What to do:
Where a line in the material below has the string "unfold", please report it.
======== Source records
Lemma get_next_pte_spec st own l a e :
  bpt_wf st own → haddr a → (1 <= l < M)%nat → slot_at st own (S l) a e → ¬ leaf (S l) (bent st own (S l) a) →
  ∃ r, get_next_pte l e a st = Some r ∧ gets l a st own r.
Proof.
  intros Hwf Ha Hl Hs Hnl. unfold get_next_pte. rewrite (ptr_read_ent _ _ _ _ _ Hwf Hs). cbn [mbind option_bind].
  pose proof (bw_ent _ _ Hwf l a Hl Ha) as He. destruct (own !! (l, apos (S l) a)) as [t|] eqn:Ho.
  - destruct (bw_table _ _ Hwf _ _ _ Ho) as (_ & _ & _ & Ht & _). destruct (pgtable_value t Ht) as (Hv1 & Hv2 & _).
    rewrite He, decide_True by done. rewrite Hv2. eexists. split; [done|]. exists own. by apply show_wf; [|lia|].
  - destruct He as [He|]; [|done]. rewrite He, decide_False by lia.
    assert (is_pow2 PAGE_SIZE) as Hp by by exists 12.
    destruct (alloc_from_memmap_spec _ PAGE_SIZE (bw_boot _ _ Hwf) (bw_early _ _ Hwf) Hp ltac:(done)) as (r & b & E & Hbo & Hmd & Hh & Hw).
    rewrite E. cbn [mbind option_bind]. destruct r as [x|]; [|eexists; split; [done|]; by exists (bt_boot st)].
    destruct Hh as [Hc _]. specialize (Hw x eq_refl). destruct Hs as (-> & tp & Htp & Hwin).
    destruct (bw_table _ _ Hwf _ _ _ Htp) as (_ & _ & [m Hm] & _). destruct (fresh_table _ _ _ Hwf Hc) as [Hok Hfresh].
    pose proof (Hfresh _ _ Htp) as Hne.
    unfold clear_table, ptr_write. cbn [show_table with_boot windows frames window_level window_index]. rewrite lookup_insert_eq. cbn [mbind option_bind].
    cbn [windows frames]. rewrite lookup_insert_ne by lia. rewrite Hwin. cbn [mbind option_bind]. rewrite lookup_insert_ne by done. rewrite Hm. cbn [mbind option_bind].
    eexists. split; [done|]. exists (<[(l, apos (S l) a) := x]> own). split_and!.
    + by eapply bgrow_wf.
    + split_and!; [by apply insert_subseteq|done|..].
      * intros k B t [[[= <- <-] <-]|[_ ?]]%lookup_insert_Some; [by right|by left].
      * intros k b'. erewrite (grow_ents st); try done. case_decide as Hd; [right|by left]. destruct Hd as [-> Hd]. split_and!; [lia|done| |by exists x].
        rewrite <-He. unfold bent. rewrite (same_entry _ _ _ Hd). destruct (own !! _); [|done]. by rewrite (index_ext (S l) b' a).
    + split; [done|]. exists x. cbn [windows]. by rewrite !lookup_insert_eq.
Qed.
================
Finished exercise:
  intros Hwf Ha Hl Hs Hnl. unfold get_next_pte. rewrite (ptr_read_ent _ _ _ _ _ Hwf Hs). cbn [mbind option_bind].
    unfold clear_table, ptr_write. cbn [show_table with_boot windows frames window_level window_index]. rewrite lookup_insert_eq. cbn [mbind option_bind].
        rewrite <-He. unfold bent. rewrite (same_entry _ _ _ Hd). destruct (own !! _); [|done]. by rewrite (index_ext (S l) b' a).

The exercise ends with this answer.